The Presence of the Past examines history for the average American, in what seems to be a battle between history and the past. In a almost direct rebuke to many conservatives who have bemoaned the lack of historic knowledge in the public, this book reveals that Americans, regardless of age, ethnicity, education, or religion, are deeply involved with and concerned about their past, if not the historic narrative that is force-fed in school. I think the major distinction involves the academics’ and the lay persons’ definition or idea of history. Throughout ones’ academic career history is most often depicted as the changes and activities of nation-states and their interactions with another. However this often means very little to an average person. Whites seem to feel the nation has failed or betrayed them while minorities often feel little to no connection to the nation and its story of “progress” and development. Instead the idea of the past is what connects and motivates Americans in their everyday lives. The actions and events our family has engaged in seem to be the most influential in discovering where we came from, why we are who we are, and where we are going. When one is forced to learn abstract dates and events, students feel stifled and bored, according to the survey. It is the dynamic, experienceable past that affects and influences people in their thoughts about the future and the present. Due to the personal stories and thoughts, this book was very persuasive. The combination of professional analysis, Rosenzweig and Thelen, and the deep thoughts and emotions of a wide range of the American public displayed the importance of history in all our lives, if not the official, nationalistic history that might have been expected.
In A Shared Inquiry into Shared Inquiry Corbett and Miller focused on what public history involves, not an exact definition as is sought in ”What is Public History?” Quite simply, public history is “doing history with the public (Corbett and Miller, p 16)” The idea of a “shared inquiry” is a direct corollary to the findings of The Presence of the Past, without an involvement in the past or the study of their past, people find the results irrelevant, boring, or, even, insulting.
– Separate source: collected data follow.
Record Guild := mkGuild {
  g_name : string;
  m_leaderGuid : Z;
  m_motd : string;
  m_info : string;
  m_createdDate : Z;
  m_emblemInfo : EmblemInfo;
  m_accountsNumber : Z;
  m_bankMoney : Z;                      (* uint64 *)
  m_ranks : list RankInfo;
  m_members : gmap Z Member;
  m_bankTabs : list BankTab;
  m_eventLog : LogHolder EventLogEntry;
  m_bankEventLog : list (LogHolder BankEventLogEntry);
  m_bankState : BankState;
  m_playerToSendBank : gmap Z bool
}.
Definition set_g_name (r : Guild) (x : string) : Guild := mkGuild
  x (m_leaderGuid r) (m_motd r) (m_info r) (m_createdDate r) (m_emblemInfo r) (m_accountsNumber r)
    (m_bankMoney r) (m_ranks r) (m_members r) (m_bankTabs r) (m_eventLog r) (m_bankEventLog r)
    (m_bankState r) (m_playerToSendBank r).
Definition set_m_leaderGuid (r : Guild) (x : Z) : Guild := mkGuild
  (g_name r) x (m_motd r) (m_info r) (m_createdDate r) (m_emblemInfo r) (m_accountsNumber r)
    (m_bankMoney r) (m_ranks r) (m_members r) (m_bankTabs r) (m_eventLog r) (m_bankEventLog r)
    (m_bankState r) (m_playerToSendBank r).
Definition set_m_motd (r : Guild) (x : string) : Guild := mkGuild
  (g_name r) (m_leaderGuid r) x (m_info r) (m_createdDate r) (m_emblemInfo r) (m_accountsNumber r)
    (m_bankMoney r) (m_ranks r) (m_members r) (m_bankTabs r) (m_eventLog r) (m_bankEventLog r)
    (m_bankState r) (m_playerToSendBank r).
Definition set_m_info (r : Guild) (x : string) : Guild := mkGuild
  (g_name r) (m_leaderGuid r) (m_motd r) x (m_createdDate r) (m_emblemInfo r) (m_accountsNumber r)
    (m_bankMoney r) (m_ranks r) (m_members r) (m_bankTabs r) (m_eventLog r) (m_bankEventLog r)
    (m_bankState r) (m_playerToSendBank r).
Definition set_m_createdDate (r : Guild) (x : Z) : Guild := mkGuild
  (g_name r) (m_leaderGuid r) (m_motd r) (m_info r) x (m_emblemInfo r) (m_accountsNumber r)
    (m_bankMoney r) (m_ranks r) (m_members r) (m_bankTabs r) (m_eventLog r) (m_bankEventLog r)
    (m_bankState r) (m_playerToSendBank r).
Definition set_m_emblemInfo (r : Guild) (x : EmblemInfo) : Guild := mkGuild
  (g_name r) (m_leaderGuid r) (m_motd r) (m_info r) (m_createdDate r) x (m_accountsNumber r)
    (m_bankMoney r) (m_ranks r) (m_members r) (m_bankTabs r) (m_eventLog r) (m_bankEventLog r)
    (m_bankState r) (m_playerToSendBank r).
Definition set_m_accountsNumber (r : Guild) (x : Z) : Guild := mkGuild
  (g_name r) (m_leaderGuid r) (m_motd r) (m_info r) (m_createdDate r) (m_emblemInfo r) x
    (m_bankMoney r) (m_ranks r) (m_members r) (m_bankTabs r) (m_eventLog r) (m_bankEventLog r)
    (m_bankState r) (m_playerToSendBank r).
Definition set_m_bankMoney (r : Guild) (x : Z) : Guild := mkGuild
  (g_name r) (m_leaderGuid r) (m_motd r) (m_info r) (m_createdDate r) (m_emblemInfo r)
    (m_accountsNumber r) x (m_ranks r) (m_members r) (m_bankTabs r) (m_eventLog r) (m_bankEventLog
    r) (m_bankState r) (m_playerToSendBank r).
Definition set_m_ranks (r : Guild) (x : list RankInfo) : Guild := mkGuild
  (g_name r) (m_leaderGuid r) (m_motd r) (m_info r) (m_createdDate r) (m_emblemInfo r)
    (m_accountsNumber r) (m_bankMoney r) x (m_members r) (m_bankTabs r) (m_eventLog r)
    (m_bankEventLog r) (m_bankState r) (m_playerToSendBank r).
Definition set_m_members (r : Guild) (x : gmap Z Member) : Guild := mkGuild
  (g_name r) (m_leaderGuid r) (m_motd r) (m_info r) (m_createdDate r) (m_emblemInfo r)
    (m_accountsNumber r) (m_bankMoney r) (m_ranks r) x (m_bankTabs r) (m_eventLog r) (m_bankEventLog
    r) (m_bankState r) (m_playerToSendBank r).
Definition set_m_bankTabs (r : Guild) (x : list BankTab) : Guild := mkGuild
  (g_name r) (m_leaderGuid r) (m_motd r) (m_info r) (m_createdDate r) (m_emblemInfo r)
    (m_accountsNumber r) (m_bankMoney r) (m_ranks r) (m_members r) x (m_eventLog r) (m_bankEventLog
    r) (m_bankState r) (m_playerToSendBank r).
Definition set_m_eventLog (r : Guild) (x : LogHolder EventLogEntry) : Guild := mkGuild
  (g_name r) (m_leaderGuid r) (m_motd r) (m_info r) (m_createdDate r) (m_emblemInfo r)
    (m_accountsNumber r) (m_bankMoney r) (m_ranks r) (m_members r) (m_bankTabs r) x (m_bankEventLog
    r) (m_bankState r) (m_playerToSendBank r).
Definition set_m_bankEventLog (r : Guild) (x : list (LogHolder BankEventLogEntry)) : Guild := mkGuild
  (g_name r) (m_leaderGuid r) (m_motd r) (m_info r) (m_createdDate r) (m_emblemInfo r)
    (m_accountsNumber r) (m_bankMoney r) (m_ranks r) (m_members r) (m_bankTabs r) (m_eventLog r) x
    (m_bankState r) (m_playerToSendBank r).
Definition set_m_bankState (r : Guild) (x : BankState) : Guild := mkGuild
  (g_name r) (m_leaderGuid r) (m_motd r) (m_info r) (m_createdDate r) (m_emblemInfo r)
    (m_accountsNumber r) (m_bankMoney r) (m_ranks r) (m_members r) (m_bankTabs r) (m_eventLog r)
    (m_bankEventLog r) x (m_playerToSendBank r).
Definition set_m_playerToSendBank (r : Guild) (x : gmap Z bool) : Guild := mkGuild
  (g_name r) (m_leaderGuid r) (m_motd r) (m_info r) (m_createdDate r) (m_emblemInfo r)
    (m_accountsNumber r) (m_bankMoney r) (m_ranks r) (m_members r) (m_bankTabs r) (m_eventLog r)
    (m_bankEventLog r) (m_bankState r) x.
(** A connected player, as far as guilds use it. *)
Record Player := mkPlayer {
  GetMoney : Z;                         (* PLAYER_FIELD_COINAGE *)
  GetGuildId : Z;                       (* PLAYER_GUILDID *)
  GetRank : Z;                          (* PLAYER_GUILDRANK *)
  m_GuildIdInvited : Z;
  IsInWorld : bool;
  GetTeam : Z;
  GetOTeam : Z;
  ignores : gset Z;                     (* GetSocial()->HasIgnore *)
  IsSecretQueuingActive : bool;
  locale : Z                            (* GetSessionDbLocaleIndex *)
}.
Definition set_GetMoney (r : Player) (x : Z) : Player := mkPlayer
  x (GetGuildId r) (GetRank r) (m_GuildIdInvited r) (IsInWorld r) (GetTeam r) (GetOTeam r) (ignores
    r) (IsSecretQueuingActive r) (locale r).
Definition set_GetGuildId (r : Player) (x : Z) : Player := mkPlayer
  (GetMoney r) x (GetRank r) (m_GuildIdInvited r) (IsInWorld r) (GetTeam r) (GetOTeam r) (ignores r)
    (IsSecretQueuingActive r) (locale r).
Definition set_GetRank (r : Player) (x : Z) : Player := mkPlayer
  (GetMoney r) (GetGuildId r) x (m_GuildIdInvited r) (IsInWorld r) (GetTeam r) (GetOTeam r) (ignores
    r) (IsSecretQueuingActive r) (locale r).
Definition set_m_GuildIdInvited (r : Player) (x : Z) : Player := mkPlayer
  (GetMoney r) (GetGuildId r) (GetRank r) x (IsInWorld r) (GetTeam r) (GetOTeam r) (ignores r)
    (IsSecretQueuingActive r) (locale r).
Definition set_IsInWorld (r : Player) (x : bool) : Player := mkPlayer
  (GetMoney r) (GetGuildId r) (GetRank r) (m_GuildIdInvited r) x (GetTeam r) (GetOTeam r) (ignores
    r) (IsSecretQueuingActive r) (locale r).
Definition set_GetTeam (r : Player) (x : Z) : Player := mkPlayer
  (GetMoney r) (GetGuildId r) (GetRank r) (m_GuildIdInvited r) (IsInWorld r) x (GetOTeam r) (ignores
    r) (IsSecretQueuingActive r) (locale r).
Definition set_GetOTeam (r : Player) (x : Z) : Player := mkPlayer
  (GetMoney r) (GetGuildId r) (GetRank r) (m_GuildIdInvited r) (IsInWorld r) (GetTeam r) x (ignores
    r) (IsSecretQueuingActive r) (locale r).
Definition set_ignores (r : Player) (x : gset Z) : Player := mkPlayer
  (GetMoney r) (GetGuildId r) (GetRank r) (m_GuildIdInvited r) (IsInWorld r) (GetTeam r) (GetOTeam
    r) x (IsSecretQueuingActive r) (locale r).
Definition set_IsSecretQueuingActive (r : Player) (x : bool) : Player := mkPlayer
  (GetMoney r) (GetGuildId r) (GetRank r) (m_GuildIdInvited r) (IsInWorld r) (GetTeam r) (GetOTeam
    r) (ignores r) x (locale r).
Definition set_locale (r : Player) (x : Z) : Player := mkPlayer
  (GetMoney r) (GetGuildId r) (GetRank r) (m_GuildIdInvited r) (IsInWorld r) (GetTeam r) (GetOTeam
    r) (ignores r) (IsSecretQueuingActive r) x.
(** [player::PlayerCache::Entry]: what the server remembers of every character. *)
Record CacheEntry := mkCache {
  c_name : string;
  c_account : Z;
  c_team : Z;                           (* TeamForRace of the race *)
  c_level : Z;
  c_rename : bool;                      (* AT_LOGIN_RENAME *)
  c_guild : Z
}.
Definition set_c_name (r : CacheEntry) (x : string) : CacheEntry := mkCache
  x (c_account r) (c_team r) (c_level r) (c_rename r) (c_guild r).
Definition set_c_account (r : CacheEntry) (x : Z) : CacheEntry := mkCache
  (c_name r) x (c_team r) (c_level r) (c_rename r) (c_guild r).
Definition set_c_team (r : CacheEntry) (x : Z) : CacheEntry := mkCache
  (c_name r) (c_account r) x (c_level r) (c_rename r) (c_guild r).
Definition set_c_level (r : CacheEntry) (x : Z) : CacheEntry := mkCache
  (c_name r) (c_account r) (c_team r) x (c_rename r) (c_guild r).
Definition set_c_rename (r : CacheEntry) (x : bool) : CacheEntry := mkCache
  (c_name r) (c_account r) (c_team r) (c_level r) x (c_guild r).
Definition set_c_guild (r : CacheEntry) (x : Z) : CacheEntry := mkCache
  (c_name r) (c_account r) (c_team r) (c_level r) (c_rename r) x.
(** ** The database *)

Record GuildRow := mkGuildRow {
  row_name : string;
  row_leader : Z;
  row_info : string;
  row_motd : string;
  row_createdate : Z;
  row_emblem : EmblemInfo;
  row_BankMoney : Z
}.
Definition set_row_name (r : GuildRow) (x : string) : GuildRow := mkGuildRow
  x (row_leader r) (row_info r) (row_motd r) (row_createdate r) (row_emblem r) (row_BankMoney r).
Definition set_row_leader (r : GuildRow) (x : Z) : GuildRow := mkGuildRow
  (row_name r) x (row_info r) (row_motd r) (row_createdate r) (row_emblem r) (row_BankMoney r).
Definition set_row_info (r : GuildRow) (x : string) : GuildRow := mkGuildRow
  (row_name r) (row_leader r) x (row_motd r) (row_createdate r) (row_emblem r) (row_BankMoney r).
Definition set_row_motd (r : GuildRow) (x : string) : GuildRow := mkGuildRow
  (row_name r) (row_leader r) (row_info r) x (row_createdate r) (row_emblem r) (row_BankMoney r).
Definition set_row_createdate (r : GuildRow) (x : Z) : GuildRow := mkGuildRow
  (row_name r) (row_leader r) (row_info r) (row_motd r) x (row_emblem r) (row_BankMoney r).
Definition set_row_emblem (r : GuildRow) (x : EmblemInfo) : GuildRow := mkGuildRow
  (row_name r) (row_leader r) (row_info r) (row_motd r) (row_createdate r) x (row_BankMoney r).
Definition set_row_BankMoney (r : GuildRow) (x : Z) : GuildRow := mkGuildRow
  (row_name r) (row_leader r) (row_info r) (row_motd r) (row_createdate r) (row_emblem r) x.
Record MemberRow := mkMemberRow {
  row_guildid : Z;
  row_rank : Z;
  row_pnote : string;
  row_offnote : string
}.
Definition set_row_guildid (r : MemberRow) (x : Z) : MemberRow := mkMemberRow
  x (row_rank r) (row_pnote r) (row_offnote r).
Definition set_row_rank (r : MemberRow) (x : Z) : MemberRow := mkMemberRow
  (row_guildid r) x (row_pnote r) (row_offnote r).
Definition set_row_pnote (r : MemberRow) (x : string) : MemberRow := mkMemberRow
  (row_guildid r) (row_rank r) x (row_offnote r).
Definition set_row_offnote (r : MemberRow) (x : string) : MemberRow := mkMemberRow
  (row_guildid r) (row_rank r) (row_pnote r) x.
Record RankRow := mkRankRow {
  rname : string;
  row_rights : Z;
  BankMoneyPerDay : Z
}.
Definition set_rname (r : RankRow) (x : string) : RankRow := mkRankRow
  x (row_rights r) (BankMoneyPerDay r).
Definition set_row_rights (r : RankRow) (x : Z) : RankRow := mkRankRow
  (rname r) x (BankMoneyPerDay r).
Definition set_BankMoneyPerDay (r : RankRow) (x : Z) : RankRow := mkRankRow
  (rname r) (row_rights r) x.
Record TabRow := mkTabRow {
  TabName : string;
  TabIcon : string;
  TabText : string
}.
Definition set_TabName (r : TabRow) (x : string) : TabRow := mkTabRow
  x (TabIcon r) (TabText r).
Definition set_TabIcon (r : TabRow) (x : string) : TabRow := mkTabRow
  (TabName r) x (TabText r).
Definition set_TabText (r : TabRow) (x : string) : TabRow := mkTabRow
  (TabName r) (TabIcon r) x.
(** The tables, by the columns that identify a row. *)
Record Tables := mkTables {
  guild_ : gmap Z GuildRow;             (* guild: guildid *)
  guild_rank : gmap (Z * Z) RankRow;    (* guildid, rid *)
  guild_member : gmap Z MemberRow;      (* guid *)
  guild_member_withdraw : gmap Z (list Z * Z); (* guid *)
  guild_bank_tab : gmap (Z * Z) TabRow; (* guildid, TabId *)
  guild_bank_right : gmap (Z * Z * Z) (Z * Z); (* guildid, TabId, rid *)
  guild_bank_item : gmap (Z * Z * Z) Z; (* guildid, TabId, SlotId *)
  guild_eventlog : gmap (Z * Z) EventLogEntry; (* guildid, LogGuid *)
  guild_bank_eventlog : gmap (Z * Z * Z) BankEventLogEntry; (* guildid, LogGuid, TabId *)
  item_instance : gmap Z Item;          (* guid *)
  characters_money : gmap Z Z           (* characters.money: guid *)
}.
Definition set_guild_ (r : Tables) (x : gmap Z GuildRow) : Tables := mkTables
  x (guild_rank r) (guild_member r) (guild_member_withdraw r) (guild_bank_tab r) (guild_bank_right
    r) (guild_bank_item r) (guild_eventlog r) (guild_bank_eventlog r) (item_instance r)
    (characters_money r).
Definition set_guild_rank (r : Tables) (x : gmap (Z * Z) RankRow) : Tables := mkTables
  (guild_ r) x (guild_member r) (guild_member_withdraw r) (guild_bank_tab r) (guild_bank_right r)
    (guild_bank_item r) (guild_eventlog r) (guild_bank_eventlog r) (item_instance r)
    (characters_money r).
Definition set_guild_member (r : Tables) (x : gmap Z MemberRow) : Tables := mkTables
  (guild_ r) (guild_rank r) x (guild_member_withdraw r) (guild_bank_tab r) (guild_bank_right r)
    (guild_bank_item r) (guild_eventlog r) (guild_bank_eventlog r) (item_instance r)
    (characters_money r).
Definition set_guild_member_withdraw (r : Tables) (x : gmap Z (list Z * Z)) : Tables := mkTables
  (guild_ r) (guild_rank r) (guild_member r) x (guild_bank_tab r) (guild_bank_right r)
    (guild_bank_item r) (guild_eventlog r) (guild_bank_eventlog r) (item_instance r)
    (characters_money r).
Definition set_guild_bank_tab (r : Tables) (x : gmap (Z * Z) TabRow) : Tables := mkTables
  (guild_ r) (guild_rank r) (guild_member r) (guild_member_withdraw r) x (guild_bank_right r)
    (guild_bank_item r) (guild_eventlog r) (guild_bank_eventlog r) (item_instance r)
    (characters_money r).
Definition set_guild_bank_right (r : Tables) (x : gmap (Z * Z * Z) (Z * Z)) : Tables := mkTables
  (guild_ r) (guild_rank r) (guild_member r) (guild_member_withdraw r) (guild_bank_tab r) x
    (guild_bank_item r) (guild_eventlog r) (guild_bank_eventlog r) (item_instance r)
    (characters_money r).
Definition set_guild_bank_item (r : Tables) (x : gmap (Z * Z * Z) Z) : Tables := mkTables
  (guild_ r) (guild_rank r) (guild_member r) (guild_member_withdraw r) (guild_bank_tab r)
    (guild_bank_right r) x (guild_eventlog r) (guild_bank_eventlog r) (item_instance r)
    (characters_money r).
Definition set_guild_eventlog (r : Tables) (x : gmap (Z * Z) EventLogEntry) : Tables := mkTables
  (guild_ r) (guild_rank r) (guild_member r) (guild_member_withdraw r) (guild_bank_tab r)
    (guild_bank_right r) (guild_bank_item r) x (guild_bank_eventlog r) (item_instance r)
    (characters_money r).
Definition set_guild_bank_eventlog (r : Tables) (x : gmap (Z * Z * Z) BankEventLogEntry) : Tables := mkTables
  (guild_ r) (guild_rank r) (guild_member r) (guild_member_withdraw r) (guild_bank_tab r)
    (guild_bank_right r) (guild_bank_item r) (guild_eventlog r) x (item_instance r)
    (characters_money r).
Definition set_item_instance (r : Tables) (x : gmap Z Item) : Tables := mkTables
  (guild_ r) (guild_rank r) (guild_member r) (guild_member_withdraw r) (guild_bank_tab r)
    (guild_bank_right r) (guild_bank_item r) (guild_eventlog r) (guild_bank_eventlog r) x
    (characters_money r).
Definition set_characters_money (r : Tables) (x : gmap Z Z) : Tables := mkTables
  (guild_ r) (guild_rank r) (guild_member r) (guild_member_withdraw r) (guild_bank_tab r)
    (guild_bank_right r) (guild_bank_item r) (guild_eventlog r) (guild_bank_eventlog r)
    (item_instance r) x.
These works share several things, multiple authors with different specializations, large amounts of community involvement, and concern for the status of history in America that led to the credibility and reliability of these works. Even the wide range of input about the definition for public history is more encompassing for reaching out to professionals of all types, the most experienced to the most raw.
History is important to people today, just not the traditional, scholarly history that is so often thought of. People do no see themselves in this national narrative, it is the personal, often local, history that guides people in their hobbies, actions, and plans for the future. A thought in A Shared Inquiry into Shared Inquiry stuck out to me, history should be reflective, reflecting the convictions of the American people. It should not attempt to convince people on what to reflect.